> **Problem statement**
In the entries below, find the line with "Definition a_put_page (m" and the line with "by apply (swapwrite_one". Return those two lines and all lines between them, exactly.

> **Exercise data**
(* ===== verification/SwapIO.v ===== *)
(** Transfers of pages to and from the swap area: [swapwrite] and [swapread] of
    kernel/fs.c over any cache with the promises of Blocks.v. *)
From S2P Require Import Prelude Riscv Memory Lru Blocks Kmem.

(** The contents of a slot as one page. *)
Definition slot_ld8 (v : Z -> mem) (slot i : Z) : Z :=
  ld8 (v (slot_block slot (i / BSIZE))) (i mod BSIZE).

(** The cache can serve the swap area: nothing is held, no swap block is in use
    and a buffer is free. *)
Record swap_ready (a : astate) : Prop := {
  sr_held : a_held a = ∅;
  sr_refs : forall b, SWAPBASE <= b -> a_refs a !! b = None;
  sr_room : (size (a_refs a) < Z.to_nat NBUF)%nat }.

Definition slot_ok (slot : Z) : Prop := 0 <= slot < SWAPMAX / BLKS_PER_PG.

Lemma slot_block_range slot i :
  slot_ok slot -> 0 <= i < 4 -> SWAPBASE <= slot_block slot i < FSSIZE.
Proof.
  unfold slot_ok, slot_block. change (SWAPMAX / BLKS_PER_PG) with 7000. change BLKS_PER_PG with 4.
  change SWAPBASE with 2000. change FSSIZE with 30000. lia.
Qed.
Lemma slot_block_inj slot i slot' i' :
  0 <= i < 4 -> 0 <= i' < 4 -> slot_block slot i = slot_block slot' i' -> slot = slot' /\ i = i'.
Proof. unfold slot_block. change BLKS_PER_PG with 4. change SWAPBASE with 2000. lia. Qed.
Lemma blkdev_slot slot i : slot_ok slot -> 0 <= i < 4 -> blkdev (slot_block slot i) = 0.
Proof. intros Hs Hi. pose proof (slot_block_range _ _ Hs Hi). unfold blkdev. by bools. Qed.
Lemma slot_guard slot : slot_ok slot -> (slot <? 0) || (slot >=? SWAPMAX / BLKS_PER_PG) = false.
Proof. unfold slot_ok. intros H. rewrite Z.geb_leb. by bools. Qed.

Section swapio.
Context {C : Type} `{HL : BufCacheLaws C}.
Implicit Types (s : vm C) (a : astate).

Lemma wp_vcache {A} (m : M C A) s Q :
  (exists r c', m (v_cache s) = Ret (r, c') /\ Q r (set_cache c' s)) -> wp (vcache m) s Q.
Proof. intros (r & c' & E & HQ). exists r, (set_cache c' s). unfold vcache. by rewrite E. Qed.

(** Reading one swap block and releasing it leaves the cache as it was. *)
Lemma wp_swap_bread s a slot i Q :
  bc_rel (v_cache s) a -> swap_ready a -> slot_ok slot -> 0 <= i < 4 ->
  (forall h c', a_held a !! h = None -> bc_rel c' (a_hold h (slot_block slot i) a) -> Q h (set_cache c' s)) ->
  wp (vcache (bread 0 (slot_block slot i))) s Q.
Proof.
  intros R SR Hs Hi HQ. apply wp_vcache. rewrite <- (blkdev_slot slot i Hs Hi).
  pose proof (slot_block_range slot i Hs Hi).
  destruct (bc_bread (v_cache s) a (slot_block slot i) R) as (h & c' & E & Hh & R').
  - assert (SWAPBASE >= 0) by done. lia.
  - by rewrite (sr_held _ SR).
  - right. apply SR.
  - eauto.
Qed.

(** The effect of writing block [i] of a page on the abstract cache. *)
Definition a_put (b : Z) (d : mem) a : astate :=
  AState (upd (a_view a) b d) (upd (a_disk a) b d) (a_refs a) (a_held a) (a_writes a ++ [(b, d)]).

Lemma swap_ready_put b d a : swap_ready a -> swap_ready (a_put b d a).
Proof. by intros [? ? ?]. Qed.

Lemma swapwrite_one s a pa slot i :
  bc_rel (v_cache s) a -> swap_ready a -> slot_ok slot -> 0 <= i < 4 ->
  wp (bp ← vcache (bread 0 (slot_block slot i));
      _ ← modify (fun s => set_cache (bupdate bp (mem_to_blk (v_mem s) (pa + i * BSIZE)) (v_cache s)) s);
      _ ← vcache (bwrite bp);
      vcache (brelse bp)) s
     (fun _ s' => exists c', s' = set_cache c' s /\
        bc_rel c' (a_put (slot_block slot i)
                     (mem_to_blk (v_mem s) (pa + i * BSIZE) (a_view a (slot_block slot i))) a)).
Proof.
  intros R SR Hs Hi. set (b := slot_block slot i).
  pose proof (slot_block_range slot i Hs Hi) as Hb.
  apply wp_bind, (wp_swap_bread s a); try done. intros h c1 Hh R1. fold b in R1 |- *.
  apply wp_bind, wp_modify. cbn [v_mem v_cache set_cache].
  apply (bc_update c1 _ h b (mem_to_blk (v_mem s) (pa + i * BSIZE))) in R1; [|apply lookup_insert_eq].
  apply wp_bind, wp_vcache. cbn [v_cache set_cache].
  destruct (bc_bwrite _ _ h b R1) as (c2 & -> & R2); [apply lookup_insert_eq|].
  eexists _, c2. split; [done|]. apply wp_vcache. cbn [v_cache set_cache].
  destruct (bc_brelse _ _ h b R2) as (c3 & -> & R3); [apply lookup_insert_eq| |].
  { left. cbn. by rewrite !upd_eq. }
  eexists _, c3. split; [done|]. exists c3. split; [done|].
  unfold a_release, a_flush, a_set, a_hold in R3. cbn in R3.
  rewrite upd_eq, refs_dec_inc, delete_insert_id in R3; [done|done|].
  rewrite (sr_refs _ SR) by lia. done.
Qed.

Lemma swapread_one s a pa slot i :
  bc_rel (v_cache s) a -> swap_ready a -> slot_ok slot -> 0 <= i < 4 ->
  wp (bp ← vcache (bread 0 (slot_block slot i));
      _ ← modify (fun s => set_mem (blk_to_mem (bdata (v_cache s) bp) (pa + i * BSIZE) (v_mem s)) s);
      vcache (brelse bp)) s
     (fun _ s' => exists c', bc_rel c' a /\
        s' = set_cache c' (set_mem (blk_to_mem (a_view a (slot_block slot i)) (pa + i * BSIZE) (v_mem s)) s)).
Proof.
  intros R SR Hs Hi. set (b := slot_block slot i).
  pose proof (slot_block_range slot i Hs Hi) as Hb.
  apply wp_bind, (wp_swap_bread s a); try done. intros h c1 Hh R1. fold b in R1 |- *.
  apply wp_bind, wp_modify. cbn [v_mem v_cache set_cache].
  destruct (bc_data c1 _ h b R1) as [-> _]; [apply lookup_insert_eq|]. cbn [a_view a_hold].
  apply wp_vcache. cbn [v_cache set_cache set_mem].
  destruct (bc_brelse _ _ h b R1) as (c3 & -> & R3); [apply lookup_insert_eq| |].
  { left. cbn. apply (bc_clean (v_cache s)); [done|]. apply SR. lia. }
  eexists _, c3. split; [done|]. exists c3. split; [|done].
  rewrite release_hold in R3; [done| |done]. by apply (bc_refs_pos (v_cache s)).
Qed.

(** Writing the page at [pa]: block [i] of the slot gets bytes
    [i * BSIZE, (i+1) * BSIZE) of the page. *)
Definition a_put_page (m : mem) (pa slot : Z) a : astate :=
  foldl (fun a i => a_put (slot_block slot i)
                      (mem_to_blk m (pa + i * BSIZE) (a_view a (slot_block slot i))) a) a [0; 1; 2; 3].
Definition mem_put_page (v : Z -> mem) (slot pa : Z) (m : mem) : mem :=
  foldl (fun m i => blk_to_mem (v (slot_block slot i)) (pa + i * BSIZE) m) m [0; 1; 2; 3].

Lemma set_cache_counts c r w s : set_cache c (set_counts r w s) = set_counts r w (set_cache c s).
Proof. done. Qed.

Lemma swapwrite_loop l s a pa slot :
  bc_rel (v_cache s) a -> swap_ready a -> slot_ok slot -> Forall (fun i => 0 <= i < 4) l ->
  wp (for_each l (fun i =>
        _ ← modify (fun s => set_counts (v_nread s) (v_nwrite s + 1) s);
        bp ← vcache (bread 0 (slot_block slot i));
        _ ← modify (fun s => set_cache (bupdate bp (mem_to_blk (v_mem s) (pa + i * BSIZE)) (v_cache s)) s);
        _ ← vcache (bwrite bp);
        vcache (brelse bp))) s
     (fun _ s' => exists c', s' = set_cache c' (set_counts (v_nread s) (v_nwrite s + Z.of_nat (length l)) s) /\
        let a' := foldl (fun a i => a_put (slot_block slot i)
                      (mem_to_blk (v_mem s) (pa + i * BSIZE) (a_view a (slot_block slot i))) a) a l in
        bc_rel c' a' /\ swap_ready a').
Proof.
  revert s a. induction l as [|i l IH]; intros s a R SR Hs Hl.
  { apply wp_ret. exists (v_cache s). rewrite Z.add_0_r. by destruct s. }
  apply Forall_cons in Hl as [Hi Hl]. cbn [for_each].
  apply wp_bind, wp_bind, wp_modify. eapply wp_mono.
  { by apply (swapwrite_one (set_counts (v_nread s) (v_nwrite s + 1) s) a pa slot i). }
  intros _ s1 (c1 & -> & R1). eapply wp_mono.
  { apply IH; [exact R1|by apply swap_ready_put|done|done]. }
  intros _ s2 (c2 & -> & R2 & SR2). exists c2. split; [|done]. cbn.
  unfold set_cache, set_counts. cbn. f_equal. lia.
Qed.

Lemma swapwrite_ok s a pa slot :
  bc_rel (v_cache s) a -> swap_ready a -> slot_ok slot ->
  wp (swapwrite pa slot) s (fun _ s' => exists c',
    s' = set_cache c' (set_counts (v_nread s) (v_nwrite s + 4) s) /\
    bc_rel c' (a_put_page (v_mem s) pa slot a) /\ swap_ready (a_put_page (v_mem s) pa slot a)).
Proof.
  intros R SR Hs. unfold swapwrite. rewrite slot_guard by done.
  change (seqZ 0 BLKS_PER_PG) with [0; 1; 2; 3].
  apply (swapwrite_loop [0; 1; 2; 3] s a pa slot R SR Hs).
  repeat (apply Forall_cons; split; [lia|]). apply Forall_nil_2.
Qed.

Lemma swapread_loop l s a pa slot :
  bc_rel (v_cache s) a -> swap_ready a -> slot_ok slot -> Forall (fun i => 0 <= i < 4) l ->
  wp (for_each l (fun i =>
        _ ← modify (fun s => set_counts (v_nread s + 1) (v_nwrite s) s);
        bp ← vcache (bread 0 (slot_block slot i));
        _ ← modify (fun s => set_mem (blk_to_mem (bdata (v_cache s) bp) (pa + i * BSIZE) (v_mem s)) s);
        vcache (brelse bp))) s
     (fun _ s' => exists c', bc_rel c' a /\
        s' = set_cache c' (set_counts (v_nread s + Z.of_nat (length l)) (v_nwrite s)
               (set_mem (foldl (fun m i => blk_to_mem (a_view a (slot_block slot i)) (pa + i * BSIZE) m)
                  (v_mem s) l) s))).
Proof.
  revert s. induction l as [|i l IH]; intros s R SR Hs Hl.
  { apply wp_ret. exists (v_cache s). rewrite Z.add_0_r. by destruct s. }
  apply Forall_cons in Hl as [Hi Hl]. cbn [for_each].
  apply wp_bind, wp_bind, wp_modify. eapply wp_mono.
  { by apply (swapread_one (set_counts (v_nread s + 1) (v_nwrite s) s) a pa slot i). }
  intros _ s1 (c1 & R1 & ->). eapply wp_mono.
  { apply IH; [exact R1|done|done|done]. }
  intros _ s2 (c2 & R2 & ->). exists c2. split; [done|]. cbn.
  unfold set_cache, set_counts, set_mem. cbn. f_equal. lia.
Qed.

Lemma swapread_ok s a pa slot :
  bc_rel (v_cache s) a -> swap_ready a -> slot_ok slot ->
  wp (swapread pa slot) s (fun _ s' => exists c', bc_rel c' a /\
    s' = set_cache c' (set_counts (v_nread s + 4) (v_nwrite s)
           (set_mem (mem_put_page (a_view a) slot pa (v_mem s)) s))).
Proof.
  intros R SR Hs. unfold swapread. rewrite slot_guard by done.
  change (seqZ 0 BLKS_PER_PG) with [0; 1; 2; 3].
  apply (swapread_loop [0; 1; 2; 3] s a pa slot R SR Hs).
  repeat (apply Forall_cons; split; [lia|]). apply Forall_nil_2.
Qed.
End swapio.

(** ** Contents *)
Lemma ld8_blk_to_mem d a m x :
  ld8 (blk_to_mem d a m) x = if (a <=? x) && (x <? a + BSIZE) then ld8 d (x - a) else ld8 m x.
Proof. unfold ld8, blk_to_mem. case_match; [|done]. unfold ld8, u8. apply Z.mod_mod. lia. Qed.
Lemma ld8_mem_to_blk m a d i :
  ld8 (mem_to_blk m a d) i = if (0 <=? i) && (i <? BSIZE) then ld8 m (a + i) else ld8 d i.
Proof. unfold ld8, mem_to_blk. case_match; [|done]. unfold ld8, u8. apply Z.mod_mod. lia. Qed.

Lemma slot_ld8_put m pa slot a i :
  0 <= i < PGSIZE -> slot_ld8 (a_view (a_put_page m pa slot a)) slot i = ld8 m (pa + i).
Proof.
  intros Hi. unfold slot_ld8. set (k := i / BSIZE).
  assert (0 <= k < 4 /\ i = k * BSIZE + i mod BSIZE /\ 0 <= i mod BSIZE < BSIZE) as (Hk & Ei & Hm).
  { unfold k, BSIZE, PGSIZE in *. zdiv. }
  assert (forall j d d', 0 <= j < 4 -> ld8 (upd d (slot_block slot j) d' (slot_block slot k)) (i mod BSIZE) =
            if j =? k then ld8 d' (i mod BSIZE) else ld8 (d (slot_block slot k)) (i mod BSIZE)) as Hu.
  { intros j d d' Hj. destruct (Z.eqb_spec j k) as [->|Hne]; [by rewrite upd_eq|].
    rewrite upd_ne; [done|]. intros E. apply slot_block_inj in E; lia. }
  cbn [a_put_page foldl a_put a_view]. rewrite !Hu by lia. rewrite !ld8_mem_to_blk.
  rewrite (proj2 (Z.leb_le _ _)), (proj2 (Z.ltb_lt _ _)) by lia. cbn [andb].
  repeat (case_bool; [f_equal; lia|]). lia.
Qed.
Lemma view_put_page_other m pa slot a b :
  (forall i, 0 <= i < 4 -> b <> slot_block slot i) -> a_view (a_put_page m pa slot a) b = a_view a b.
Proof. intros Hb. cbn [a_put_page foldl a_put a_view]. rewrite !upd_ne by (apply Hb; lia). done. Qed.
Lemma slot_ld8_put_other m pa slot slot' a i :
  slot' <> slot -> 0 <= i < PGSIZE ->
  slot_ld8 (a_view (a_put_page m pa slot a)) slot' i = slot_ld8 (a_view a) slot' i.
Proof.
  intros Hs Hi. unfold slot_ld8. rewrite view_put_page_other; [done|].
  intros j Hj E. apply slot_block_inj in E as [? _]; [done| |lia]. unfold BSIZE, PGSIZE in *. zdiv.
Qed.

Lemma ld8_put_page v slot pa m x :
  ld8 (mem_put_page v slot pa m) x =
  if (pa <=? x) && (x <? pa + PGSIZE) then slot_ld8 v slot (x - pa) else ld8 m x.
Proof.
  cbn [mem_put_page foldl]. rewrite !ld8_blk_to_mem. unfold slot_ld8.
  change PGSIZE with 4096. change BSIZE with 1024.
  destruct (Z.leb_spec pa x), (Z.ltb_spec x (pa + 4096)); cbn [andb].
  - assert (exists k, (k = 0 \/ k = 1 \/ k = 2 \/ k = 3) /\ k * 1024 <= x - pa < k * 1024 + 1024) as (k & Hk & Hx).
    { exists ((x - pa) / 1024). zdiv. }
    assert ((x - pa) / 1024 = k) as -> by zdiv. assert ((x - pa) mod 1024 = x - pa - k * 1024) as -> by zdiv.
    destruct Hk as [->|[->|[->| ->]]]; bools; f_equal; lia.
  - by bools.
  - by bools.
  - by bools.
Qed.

> **Result of this task**
Definition a_put_page (m : mem) (pa slot : Z) a : astate :=
  foldl (fun a i => a_put (slot_block slot i)
                      (mem_to_blk m (pa + i * BSIZE) (a_view a (slot_block slot i))) a) a [0; 1; 2; 3].
Definition mem_put_page (v : Z -> mem) (slot pa : Z) (m : mem) : mem :=
  foldl (fun m i => blk_to_mem (v (slot_block slot i)) (pa + i * BSIZE) m) m [0; 1; 2; 3].

Lemma set_cache_counts c r w s : set_cache c (set_counts r w s) = set_counts r w (set_cache c s).
Proof. done. Qed.

Lemma swapwrite_loop l s a pa slot :
  bc_rel (v_cache s) a -> swap_ready a -> slot_ok slot -> Forall (fun i => 0 <= i < 4) l ->
  wp (for_each l (fun i =>
        _ ← modify (fun s => set_counts (v_nread s) (v_nwrite s + 1) s);
        bp ← vcache (bread 0 (slot_block slot i));
        _ ← modify (fun s => set_cache (bupdate bp (mem_to_blk (v_mem s) (pa + i * BSIZE)) (v_cache s)) s);
        _ ← vcache (bwrite bp);
        vcache (brelse bp))) s
     (fun _ s' => exists c', s' = set_cache c' (set_counts (v_nread s) (v_nwrite s + Z.of_nat (length l)) s) /\
        let a' := foldl (fun a i => a_put (slot_block slot i)
                      (mem_to_blk (v_mem s) (pa + i * BSIZE) (a_view a (slot_block slot i))) a) a l in
        bc_rel c' a' /\ swap_ready a').
Proof.
  revert s a. induction l as [|i l IH]; intros s a R SR Hs Hl.
  { apply wp_ret. exists (v_cache s). rewrite Z.add_0_r. by destruct s. }
  apply Forall_cons in Hl as [Hi Hl]. cbn [for_each].
  apply wp_bind, wp_bind, wp_modify. eapply wp_mono.
  { by apply (swapwrite_one (set_counts (v_nread s) (v_nwrite s + 1) s) a pa slot i). }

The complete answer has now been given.